■ TO DO:
Filter the lines below, keeping each one that holds "whatever".
[[ EXTRACTED INFORMATION, beginning ]]
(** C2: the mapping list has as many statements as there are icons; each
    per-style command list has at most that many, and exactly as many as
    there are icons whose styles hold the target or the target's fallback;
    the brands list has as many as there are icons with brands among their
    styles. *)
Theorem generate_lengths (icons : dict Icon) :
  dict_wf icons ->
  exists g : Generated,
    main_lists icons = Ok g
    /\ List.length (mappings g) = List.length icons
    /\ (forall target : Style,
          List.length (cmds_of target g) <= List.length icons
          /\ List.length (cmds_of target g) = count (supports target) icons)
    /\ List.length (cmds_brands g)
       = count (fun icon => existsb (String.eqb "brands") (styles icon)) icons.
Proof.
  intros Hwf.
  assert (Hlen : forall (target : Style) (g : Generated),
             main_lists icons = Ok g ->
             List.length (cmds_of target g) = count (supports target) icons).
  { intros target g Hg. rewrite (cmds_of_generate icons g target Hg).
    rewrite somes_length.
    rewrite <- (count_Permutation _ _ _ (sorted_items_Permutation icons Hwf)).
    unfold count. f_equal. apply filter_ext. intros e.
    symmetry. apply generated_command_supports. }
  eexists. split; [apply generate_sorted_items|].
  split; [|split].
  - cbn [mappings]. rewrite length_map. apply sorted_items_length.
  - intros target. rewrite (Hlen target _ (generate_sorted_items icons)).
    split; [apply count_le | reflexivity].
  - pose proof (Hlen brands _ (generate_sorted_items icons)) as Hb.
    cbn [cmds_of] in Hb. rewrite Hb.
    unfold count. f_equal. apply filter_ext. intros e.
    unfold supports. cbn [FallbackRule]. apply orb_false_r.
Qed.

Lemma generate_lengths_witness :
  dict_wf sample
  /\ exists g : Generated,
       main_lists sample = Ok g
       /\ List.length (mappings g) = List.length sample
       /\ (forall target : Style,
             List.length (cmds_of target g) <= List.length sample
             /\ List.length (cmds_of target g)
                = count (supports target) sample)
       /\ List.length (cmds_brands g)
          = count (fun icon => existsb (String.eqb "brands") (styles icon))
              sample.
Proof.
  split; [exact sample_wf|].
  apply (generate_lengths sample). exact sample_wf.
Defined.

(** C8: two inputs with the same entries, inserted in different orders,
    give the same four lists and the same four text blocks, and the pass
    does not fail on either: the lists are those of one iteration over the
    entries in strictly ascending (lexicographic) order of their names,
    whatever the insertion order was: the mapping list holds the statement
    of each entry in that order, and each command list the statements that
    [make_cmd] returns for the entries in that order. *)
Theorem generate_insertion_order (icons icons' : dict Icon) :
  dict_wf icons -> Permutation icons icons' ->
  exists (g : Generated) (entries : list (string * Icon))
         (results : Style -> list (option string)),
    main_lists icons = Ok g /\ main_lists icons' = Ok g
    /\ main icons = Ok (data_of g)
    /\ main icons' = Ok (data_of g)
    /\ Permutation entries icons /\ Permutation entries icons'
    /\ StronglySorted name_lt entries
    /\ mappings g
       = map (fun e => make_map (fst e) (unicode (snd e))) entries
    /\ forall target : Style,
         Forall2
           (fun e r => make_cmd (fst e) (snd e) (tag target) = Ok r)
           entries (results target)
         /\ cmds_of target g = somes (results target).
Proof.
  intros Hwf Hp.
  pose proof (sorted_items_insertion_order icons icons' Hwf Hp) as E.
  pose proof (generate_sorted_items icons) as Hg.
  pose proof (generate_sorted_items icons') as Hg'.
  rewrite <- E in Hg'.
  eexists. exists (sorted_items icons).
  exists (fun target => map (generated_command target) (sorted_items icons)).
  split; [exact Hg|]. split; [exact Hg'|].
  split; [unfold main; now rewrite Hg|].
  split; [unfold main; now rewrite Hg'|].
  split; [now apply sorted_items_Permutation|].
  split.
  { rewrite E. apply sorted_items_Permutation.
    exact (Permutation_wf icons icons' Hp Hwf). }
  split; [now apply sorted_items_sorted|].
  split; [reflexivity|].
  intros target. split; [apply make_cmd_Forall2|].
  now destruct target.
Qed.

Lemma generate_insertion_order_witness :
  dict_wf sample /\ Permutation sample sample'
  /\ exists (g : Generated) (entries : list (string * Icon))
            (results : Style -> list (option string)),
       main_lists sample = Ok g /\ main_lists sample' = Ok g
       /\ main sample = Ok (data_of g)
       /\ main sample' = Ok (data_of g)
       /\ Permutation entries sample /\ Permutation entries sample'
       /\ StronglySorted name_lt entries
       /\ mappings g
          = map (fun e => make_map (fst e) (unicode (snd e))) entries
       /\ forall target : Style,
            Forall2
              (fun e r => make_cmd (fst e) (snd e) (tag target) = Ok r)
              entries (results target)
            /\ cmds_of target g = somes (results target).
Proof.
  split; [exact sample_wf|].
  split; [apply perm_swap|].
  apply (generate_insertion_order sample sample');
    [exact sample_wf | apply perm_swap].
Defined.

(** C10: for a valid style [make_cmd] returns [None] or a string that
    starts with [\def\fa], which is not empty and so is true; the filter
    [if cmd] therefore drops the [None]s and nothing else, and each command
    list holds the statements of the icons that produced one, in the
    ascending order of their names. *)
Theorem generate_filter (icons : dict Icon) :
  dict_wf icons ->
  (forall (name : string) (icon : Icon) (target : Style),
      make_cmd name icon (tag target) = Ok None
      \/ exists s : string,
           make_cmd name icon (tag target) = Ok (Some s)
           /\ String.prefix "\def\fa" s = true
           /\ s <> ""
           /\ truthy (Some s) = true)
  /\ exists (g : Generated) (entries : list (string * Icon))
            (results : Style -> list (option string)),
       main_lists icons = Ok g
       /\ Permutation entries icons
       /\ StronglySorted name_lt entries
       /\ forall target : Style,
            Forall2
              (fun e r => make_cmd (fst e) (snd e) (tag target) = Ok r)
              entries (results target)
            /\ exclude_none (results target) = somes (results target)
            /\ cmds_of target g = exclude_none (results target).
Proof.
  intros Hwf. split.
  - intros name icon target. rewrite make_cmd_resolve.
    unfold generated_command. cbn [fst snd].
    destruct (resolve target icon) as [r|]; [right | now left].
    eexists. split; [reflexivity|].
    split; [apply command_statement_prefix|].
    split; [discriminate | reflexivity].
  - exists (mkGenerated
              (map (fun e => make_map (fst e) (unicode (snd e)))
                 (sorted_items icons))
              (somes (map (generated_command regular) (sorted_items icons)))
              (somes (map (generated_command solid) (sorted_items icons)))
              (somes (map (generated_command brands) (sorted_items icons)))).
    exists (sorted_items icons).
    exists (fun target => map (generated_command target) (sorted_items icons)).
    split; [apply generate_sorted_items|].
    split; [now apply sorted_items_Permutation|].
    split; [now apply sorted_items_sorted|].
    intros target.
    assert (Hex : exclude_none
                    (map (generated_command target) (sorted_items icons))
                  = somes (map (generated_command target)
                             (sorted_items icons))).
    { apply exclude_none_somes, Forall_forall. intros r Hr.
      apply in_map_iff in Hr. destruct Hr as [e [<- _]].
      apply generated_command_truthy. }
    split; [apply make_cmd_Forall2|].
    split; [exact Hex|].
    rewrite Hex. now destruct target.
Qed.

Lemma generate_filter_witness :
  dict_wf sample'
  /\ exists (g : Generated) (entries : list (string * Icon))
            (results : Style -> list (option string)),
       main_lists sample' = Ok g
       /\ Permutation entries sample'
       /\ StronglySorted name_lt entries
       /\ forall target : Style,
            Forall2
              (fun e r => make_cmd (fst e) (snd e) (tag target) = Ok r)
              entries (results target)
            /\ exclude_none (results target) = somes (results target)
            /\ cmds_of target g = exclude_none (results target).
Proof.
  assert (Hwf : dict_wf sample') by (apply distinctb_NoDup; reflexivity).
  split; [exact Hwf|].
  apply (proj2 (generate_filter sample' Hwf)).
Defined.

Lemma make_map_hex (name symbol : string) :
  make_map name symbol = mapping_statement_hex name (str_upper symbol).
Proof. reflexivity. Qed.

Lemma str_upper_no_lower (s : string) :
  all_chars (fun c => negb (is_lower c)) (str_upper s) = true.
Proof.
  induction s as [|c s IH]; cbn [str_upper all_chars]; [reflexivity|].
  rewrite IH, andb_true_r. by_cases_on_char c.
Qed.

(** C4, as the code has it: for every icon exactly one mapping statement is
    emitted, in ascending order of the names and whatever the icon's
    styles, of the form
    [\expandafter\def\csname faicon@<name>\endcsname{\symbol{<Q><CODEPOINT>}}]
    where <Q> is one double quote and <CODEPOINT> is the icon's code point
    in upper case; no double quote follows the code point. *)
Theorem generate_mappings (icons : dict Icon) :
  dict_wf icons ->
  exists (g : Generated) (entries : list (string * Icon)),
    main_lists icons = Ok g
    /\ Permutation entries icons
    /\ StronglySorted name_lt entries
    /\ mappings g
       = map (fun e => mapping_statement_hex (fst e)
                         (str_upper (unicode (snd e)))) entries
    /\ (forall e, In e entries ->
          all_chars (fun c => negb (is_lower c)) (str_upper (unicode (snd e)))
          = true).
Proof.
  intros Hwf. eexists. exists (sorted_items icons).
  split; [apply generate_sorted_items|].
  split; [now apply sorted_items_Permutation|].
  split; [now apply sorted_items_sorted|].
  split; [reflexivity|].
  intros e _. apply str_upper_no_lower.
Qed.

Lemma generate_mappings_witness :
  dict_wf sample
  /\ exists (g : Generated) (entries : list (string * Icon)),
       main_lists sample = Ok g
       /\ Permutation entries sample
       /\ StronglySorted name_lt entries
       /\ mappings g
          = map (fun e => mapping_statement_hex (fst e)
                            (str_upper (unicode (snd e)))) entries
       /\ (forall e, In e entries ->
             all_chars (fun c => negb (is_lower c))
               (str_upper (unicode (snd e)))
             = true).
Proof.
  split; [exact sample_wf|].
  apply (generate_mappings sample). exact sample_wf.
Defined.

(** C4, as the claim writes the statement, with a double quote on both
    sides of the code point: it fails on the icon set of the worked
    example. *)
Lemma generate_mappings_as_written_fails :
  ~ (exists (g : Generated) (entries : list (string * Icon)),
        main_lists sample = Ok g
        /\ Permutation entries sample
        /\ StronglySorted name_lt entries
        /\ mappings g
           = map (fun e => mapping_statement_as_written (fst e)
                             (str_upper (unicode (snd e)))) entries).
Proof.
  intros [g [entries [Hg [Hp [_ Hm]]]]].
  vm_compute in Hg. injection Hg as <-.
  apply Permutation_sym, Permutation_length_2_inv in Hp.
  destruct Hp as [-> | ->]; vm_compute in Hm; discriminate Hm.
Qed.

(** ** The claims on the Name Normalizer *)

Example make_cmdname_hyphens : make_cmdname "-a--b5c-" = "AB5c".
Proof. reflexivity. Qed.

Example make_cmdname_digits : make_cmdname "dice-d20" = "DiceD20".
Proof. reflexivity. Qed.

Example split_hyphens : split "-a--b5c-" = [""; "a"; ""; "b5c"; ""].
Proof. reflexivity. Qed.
[[ EXTRACTED INFORMATION, end ]]
[[ EXTRACTED INFORMATION, beginning ]]
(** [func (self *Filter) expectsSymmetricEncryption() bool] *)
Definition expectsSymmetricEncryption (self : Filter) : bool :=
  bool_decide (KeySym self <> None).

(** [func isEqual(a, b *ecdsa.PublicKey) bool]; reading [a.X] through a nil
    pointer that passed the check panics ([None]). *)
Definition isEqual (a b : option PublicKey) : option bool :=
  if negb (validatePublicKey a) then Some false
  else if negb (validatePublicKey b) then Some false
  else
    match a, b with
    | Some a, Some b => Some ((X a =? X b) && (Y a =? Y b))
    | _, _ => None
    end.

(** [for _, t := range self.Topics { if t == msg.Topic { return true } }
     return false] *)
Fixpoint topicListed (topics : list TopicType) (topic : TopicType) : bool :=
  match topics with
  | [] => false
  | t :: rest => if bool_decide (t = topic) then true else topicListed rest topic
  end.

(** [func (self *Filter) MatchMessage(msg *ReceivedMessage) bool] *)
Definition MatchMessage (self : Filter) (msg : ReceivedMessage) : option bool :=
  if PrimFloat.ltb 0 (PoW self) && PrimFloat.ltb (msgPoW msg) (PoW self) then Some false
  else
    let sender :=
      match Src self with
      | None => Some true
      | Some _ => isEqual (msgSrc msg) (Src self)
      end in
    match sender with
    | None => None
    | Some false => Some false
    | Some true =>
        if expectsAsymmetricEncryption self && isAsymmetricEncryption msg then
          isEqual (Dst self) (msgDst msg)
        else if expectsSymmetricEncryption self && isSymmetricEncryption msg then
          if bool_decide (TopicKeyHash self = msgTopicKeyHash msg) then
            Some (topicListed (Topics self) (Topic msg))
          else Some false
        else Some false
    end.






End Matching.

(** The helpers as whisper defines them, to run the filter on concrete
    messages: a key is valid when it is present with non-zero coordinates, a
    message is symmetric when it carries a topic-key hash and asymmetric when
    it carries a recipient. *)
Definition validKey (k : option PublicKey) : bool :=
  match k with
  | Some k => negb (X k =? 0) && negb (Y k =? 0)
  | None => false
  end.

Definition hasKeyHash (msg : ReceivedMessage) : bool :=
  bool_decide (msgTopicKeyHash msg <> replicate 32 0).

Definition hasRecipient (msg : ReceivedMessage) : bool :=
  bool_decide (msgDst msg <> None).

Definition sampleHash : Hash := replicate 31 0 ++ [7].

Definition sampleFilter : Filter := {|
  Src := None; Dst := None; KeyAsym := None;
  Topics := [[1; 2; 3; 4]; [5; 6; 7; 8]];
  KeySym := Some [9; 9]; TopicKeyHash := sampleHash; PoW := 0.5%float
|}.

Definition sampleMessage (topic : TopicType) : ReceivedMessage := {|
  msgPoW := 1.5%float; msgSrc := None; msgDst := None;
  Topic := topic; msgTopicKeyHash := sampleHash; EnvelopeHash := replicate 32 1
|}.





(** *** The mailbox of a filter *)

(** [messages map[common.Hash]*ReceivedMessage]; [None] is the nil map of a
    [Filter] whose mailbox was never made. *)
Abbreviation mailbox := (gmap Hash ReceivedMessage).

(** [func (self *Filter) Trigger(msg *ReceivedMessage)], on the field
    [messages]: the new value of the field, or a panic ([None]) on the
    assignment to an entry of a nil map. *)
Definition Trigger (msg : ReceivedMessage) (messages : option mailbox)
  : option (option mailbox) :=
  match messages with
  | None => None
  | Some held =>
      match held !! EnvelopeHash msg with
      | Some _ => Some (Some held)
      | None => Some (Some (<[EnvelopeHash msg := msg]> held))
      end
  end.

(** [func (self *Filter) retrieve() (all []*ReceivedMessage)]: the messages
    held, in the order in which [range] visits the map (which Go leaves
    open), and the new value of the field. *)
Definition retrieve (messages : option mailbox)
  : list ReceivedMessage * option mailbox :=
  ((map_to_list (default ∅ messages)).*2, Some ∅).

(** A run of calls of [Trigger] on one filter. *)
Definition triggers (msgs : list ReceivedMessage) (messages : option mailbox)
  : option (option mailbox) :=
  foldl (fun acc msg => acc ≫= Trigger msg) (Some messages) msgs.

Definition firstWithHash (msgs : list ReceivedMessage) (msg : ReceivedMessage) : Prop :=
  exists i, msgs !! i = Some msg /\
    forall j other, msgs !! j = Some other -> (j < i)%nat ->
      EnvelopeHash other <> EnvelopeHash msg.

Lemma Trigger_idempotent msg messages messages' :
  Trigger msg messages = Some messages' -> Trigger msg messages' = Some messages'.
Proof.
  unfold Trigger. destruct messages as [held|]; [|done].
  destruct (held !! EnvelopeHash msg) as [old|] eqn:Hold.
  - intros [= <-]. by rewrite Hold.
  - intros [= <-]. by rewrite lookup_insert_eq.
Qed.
[[ EXTRACTED INFORMATION, end ]]
■ OUTPUT FOR THIS EXERCISE:
    whatever the insertion order was: the mapping list holds the statement
    emitted, in ascending order of the names and whatever the icon's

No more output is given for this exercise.